(** The loop of [Get] from an index on. *)
Lemma find_entry_spec fuel l s pid tid i :
  represents l s -> (length l - i < fuel)%nat ->
  wp no_fault (find_entry fuel pid tid (ptr_at l i))
    (fun r s' => s' = s /\ r = (it_ptr ∘ snd) <$> list_find (is_thread pid tid) (drop i l)) s.
Proof.
  intros Hr. revert i. induction fuel as [|fuel IH]; intros i Hf; [lia|]. cbn [find_entry]. unfold ptr_at at 1.
  destruct (l !! i) as [x|] eqn:Hi; cbn [fmap option_fmap option_map].
  2:{ apply lookup_ge_None in Hi. rewrite drop_ge by lia. by wp_simpl. }
  destruct (rp_items _ _ Hr i x Hi) as (e & He & Hok). pose proof (lookup_lt_Some _ _ _ Hi). wp_simpl. eapply wp_entry_at; [done|].
  rewrite (drop_S _ _ _ Hi). cbn [list_find]. unfold Match. rewrite (io_pid _ _ _ _ Hok), (io_tid _ _ _ _ Hok).
  destruct (decide (is_thread pid tid x)) as [[-> ->]|Hno].
  - rewrite !Z.eqb_refl. cbn [andb]. wp_simpl. split; [done|]. unfold ptr_at. by rewrite Hi.
  - destruct ((pid =? it_pid x) && (tid =? it_tid x)) eqn:E.
    { apply andb_true_iff in E as [?%Z.eqb_eq ?%Z.eqb_eq]. by destruct Hno. }
    wp_simpl. rewrite (io_next _ _ _ _ Hok). eapply wp_mono; [apply IH; lia|done|]. cbn beta. intros r s' [-> ->]. split; [done|].
    by destruct (list_find _ (drop (S i) l)) as [[? ?]|].
Qed.

(** A change of the count of one entry *)
Lemma represents_refs l s i x n e :
  represents l s -> l !! i = Some x -> heap s !! it_ptr x = Some e ->
  represents (<[i := put_refs n x]> l) (put_heap (<[it_ptr x := put_ref_count n e]> (heap s)) s).
Proof.
  intros Hr Hi He. pose proof (lookup_lt_Some _ _ _ Hi) as Hlt.
  assert (forall j, ptr_at (<[i := put_refs n x]> l) j = ptr_at l j) as Hptr.
  { intros j. unfold ptr_at. destruct (decide (i = j)) as [<-|]; [by rewrite list_lookup_insert_eq, Hi by done|by rewrite list_lookup_insert_ne]. }
  assert (map it_ptr (<[i := put_refs n x]> l) = map it_ptr l) as Hmap.
  { apply list_eq. intros j. rewrite !list_lookup_fmap. apply Hptr. }
  split.
  - rewrite Hptr. apply (rp_list _ _ Hr).
  - rewrite Hmap. apply (rp_nodup _ _ Hr).
  - apply Forall_insert; [apply (rp_fresh _ _ Hr)|]. by apply (Forall_lookup_1 _ _ _ _ (rp_fresh _ _ Hr) Hi).
  - intros j y Hj. cbn [heap put_heap]. destruct (decide (i = j)) as [<-|Hne].
    + rewrite list_lookup_insert_eq in Hj by done. injection Hj as <-. cbn [it_ptr put_refs]. rewrite lookup_insert_eq. eexists. split; [done|].
      destruct (rp_items _ _ Hr i x Hi) as (e' & He' & Hok). assert (e' = e) as -> by congruence. destruct Hok. split; cbn; try done; by rewrite Hptr || (intros; rewrite Hptr; auto).
    + rewrite list_lookup_insert_ne in Hj by done. destruct (rp_items _ _ Hr j y Hj) as (e' & He' & Hok). exists e'. split.
      * rewrite lookup_insert_ne; [done|]. intros E. apply Hne. eapply represents_ptr_inj; done.
      * destruct Hok. split; try done; [by rewrite Hptr|]. intros; rewrite Hptr; auto.
  - intros p Hp. rewrite Hmap. apply (rp_dom _ _ Hr). cbn [heap put_heap] in Hp. destruct (decide (p = it_ptr x)) as [->|]; [by rewrite He|].
    by rewrite lookup_insert_ne in Hp.
Qed.
(** C39. Without timeouts a request ends: the two threads never wait for each other, they make at most
    20 steps in total, and when no system call fails either the unwind was done. *)
Theorem unwind_thread_ends n o tr s
  (Hn : 0 <= n) (Hr : reach (start n o) tr s)
  (Hone : Again ∉ tr) (Hrt : RTimeout ∉ tr) (Hht : HTimeout ∉ tr) :
  (steps tr <= 20)%nat /\
  ((exists r, req s = RDone r /\ ((forall f, RFail f ∉ tr) -> r = Unwound)) \/
   (exists e s', e ∈ [RStep; HStep] /\ next e s = Some s')).
Proof.
  split; [pose proof (steps_bound _ _ _ _ Hr Hone); lia|].
  pose proof (unwound_invariant _ _ _ _ Hr Hone Hrt) as Hu. pose proof (request_invariant _ _ _ _ Hn Hr Hone) as Hi.
  assert (forall e, e = RStep \/ e = HStep -> is_Some (next e s) -> exists e s', e ∈ [RStep; HStep] /\ next e s = Some s') as Hstep.
  { intros e He [s' Hs]. exists e, s'. split; [|done]. destruct He as [-> | ->]; [by left|by right; left]. }
  unfold request_inv in Hi. destruct (req s) as [| | | | |b| | | |r|r] eqn:E;
    try (right; apply (Hstep RStep); [by left|]; cbn [next]; unfold requester_step; rewrite E; try (destruct b); by eexists).
  - right. destruct Hi as (Hact & Hi). destruct (Z.eqb_spec (wait_value s) 1) as [Hw|Hw].
    + apply (Hstep RStep); [by left|]. cbn [next]. unfold requester_step. rewrite E, Hw. by eexists.
    + apply (Hstep HStep); [by right|]. cbn [next]. unfold handler_step. destruct (hdl s); try (by eexists); [|intuition congruence].
      destruct Hi as [[-> _]|(? & _)]; [by eexists|done].
  - right. destruct Hi as (_ & [[Hw [Hh|Hh]]|[[Hw Hh]|(? & _)]]); [| |..|done].
    + apply (Hstep HStep); [by right|]. cbn [next]. unfold handler_step. rewrite Hh, Hw. by eexists.
    + apply (Hstep HStep); [by right|]. cbn [next]. unfold handler_step. rewrite Hh. by eexists.
    + apply (Hstep RStep); [by left|]. cbn [next]. unfold requester_step. rewrite E, Hw. by eexists.
  - left. exists r. split; [done|]. intros Hf. by apply Hu.
Qed.

(** A request that times out in its last wait, and a second one: the handler of the first request is
    only then scheduled again, and its last [Wake] is taken for the first one of the second request. *)
Definition late_wake : list event :=
  [RStep; RStep; RStep; RStep; HStep; HStep; HStep; HStep; RStep; RStep; RStep; RStep; HStep; RTimeout; RStep;
   Again; RStep; RStep; HStep; ThreadRuns; RStep; RStep; RStep; RStep].

(** A request up to its unwind, and to its end *)
Definition until_unwind : list event := [RStep; RStep; RStep; RStep; ThreadRuns; HStep; HStep; HStep; HStep; RStep; RStep].
Definition unwound_state : state := mkState 1 (Some 1%nat) 2 1 0 (OldAction false) (OldAction false) RUnwind HWait2.
Definition whole_request : list event := until_unwind ++ [RStep; RStep; HStep; HStep; RStep; RStep].
(** The error code of the unwinder for that of libbacktrace; the address is set with one of them. *)
Definition report_error (last : ErrorData) (error : BacktraceUnwindError) : BacktraceUnwindError :=
  match err_code last with
  | ERROR_NONE => put_error_code BACKTRACE_UNWIND_NO_ERROR error
  | ERROR_MEMORY_INVALID => mkUnwindError BACKTRACE_UNWIND_ERROR_ACCESS_MEM_FAILED (Some (err_address last))
  | ERROR_UNWIND_INFO => put_error_code BACKTRACE_UNWIND_ERROR_UNWIND_INFO error
  | ERROR_UNSUPPORTED => put_error_code BACKTRACE_UNWIND_ERROR_UNSUPPORTED_OPERATION error
  | ERROR_INVALID_MAP => put_error_code BACKTRACE_UNWIND_ERROR_MAP_MISSING error
  | ERROR_MAX_FRAMES_EXCEEDED => put_error_code BACKTRACE_UNWIND_ERROR_EXCEED_MAX_FRAMES_LIMIT error
  | ERROR_REPEATED_FRAME => put_error_code BACKTRACE_UNWIND_ERROR_REPEATED_FRAME error
  | ERROR_INVALID_ELF => put_error_code BACKTRACE_UNWIND_ERROR_INVALID_ELF error
  end.

Section UnwindStack.
Context (demangle : list byte -> list byte).

Definition back_frame (num : nat) (frame : FrameData) : backtrace_frame_data_t :=
  mkFrameData (Z.of_nat num) (f_pc frame) (f_rel_pc frame) (f_sp frame) 0
    (mkBacktraceMap (f_map_start frame) (f_map_end frame) (f_map_elf_start_offset frame) (f_map_load_bias frame)
       (f_map_flags frame) (f_map_name frame))
    (demangle (c_str (f_function_name frame))) (f_function_offset frame).

(** The frames behind the first [num_ignore_frames], numbered from 0. *)
Definition back_frames (num_ignore_frames : Z) (frames : list FrameData) : list backtrace_frame_data_t :=
  if Z.of_nat (length frames) <=? num_ignore_frames then []
  else imap back_frame (drop (Z.to_nat num_ignore_frames) frames).

Context (L : dexlib) (os : system) (P : params).

(** The unwinder that [Backtrace::Unwind] makes *)
Definition make_unwinder (arch : ArchEnum) (regs : Regs) (num_ignore_frames : Z) (map : UnwindStackMap) : Unwinder :=
  let u := new_Unwinder (u64 (MAX_BACKTRACE_FRAMES + num_ignore_frames)) arch regs (um_memory map) (um_world map) in
  put_options (um_resolve_names map) (embedded_soname_ u) (display_build_id_ u) u.

Definition set_finders (arch : ArchEnum) (map : UnwindStackMap) : MU unit :=
  match um_jit map with Some j => SetJitDebug j arch | None => ret tt end ;;
  match um_dex map with Some d => SetDexFiles d arch | None => ret tt end.

(** The objects that the unwinder shares with the map *)
Definition share_back (u : Unwinder) (map : UnwindStackMap) : UnwindStackMap :=
  put_um_finders (jit_debug_ u) (dex_files_ u) (put_um_world (u_world u) map).

(** [Backtrace::Unwind]: [regs] is [None] for a null pointer. The result is always true; the frames
    and the error are returned. *)
Definition static_Unwind (fuel : nat) (regs : option (ArchEnum * Regs)) (num_ignore_frames : Z)
    (skip_names : option (list (list byte))) (error : BacktraceUnwindError) : MB (list backtrace_frame_data_t * BacktraceUnwindError) :=
  map <- get ;;
  regs <- some_or (Undef UbNull) regs ;;
  let '(arch, regs) := regs in
  modify (put_um_arch arch) ;;
  map <- get ;;
  let u := make_unwinder arch regs num_ignore_frames map in
  u <- lift (match (set_finders arch map ;; Unwind L os P fuel skip_names (Some (um_suffixes map))) u with
             | Done (_, u) => Done u
             | Fault f => Fault f
             end) ;;
  modify (share_back u) ;;
  ret (back_frames num_ignore_frames (frames_ u), report_error (last_error_ u) error).

(** * The classes *)

(** The call of [Backtrace::Unwind] with the members of the object *)
Definition object_Unwind (fuel : nat) (regs : option (ArchEnum * Regs)) (num_ignore_frames : Z)
    (skip_names : option (list (list byte))) : MBT bool :=
  b <- get ;;
  r <- in_bt_map (static_Unwind fuel regs num_ignore_frames skip_names (error_ b)) ;;
  modify (fun b => put_bt_error (snd r) (put_bt_frames (fst r) b)) ;;
  ret true.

[Action item]:
Each line of the data that has the string "ThreadRuns" should be returned.

[Expected answer]:
   Again; RStep; RStep; HStep; ThreadRuns; RStep; RStep; RStep; RStep].
Definition until_unwind : list event := [RStep; RStep; RStep; RStep; ThreadRuns; HStep; HStep; HStep; HStep; RStep; RStep].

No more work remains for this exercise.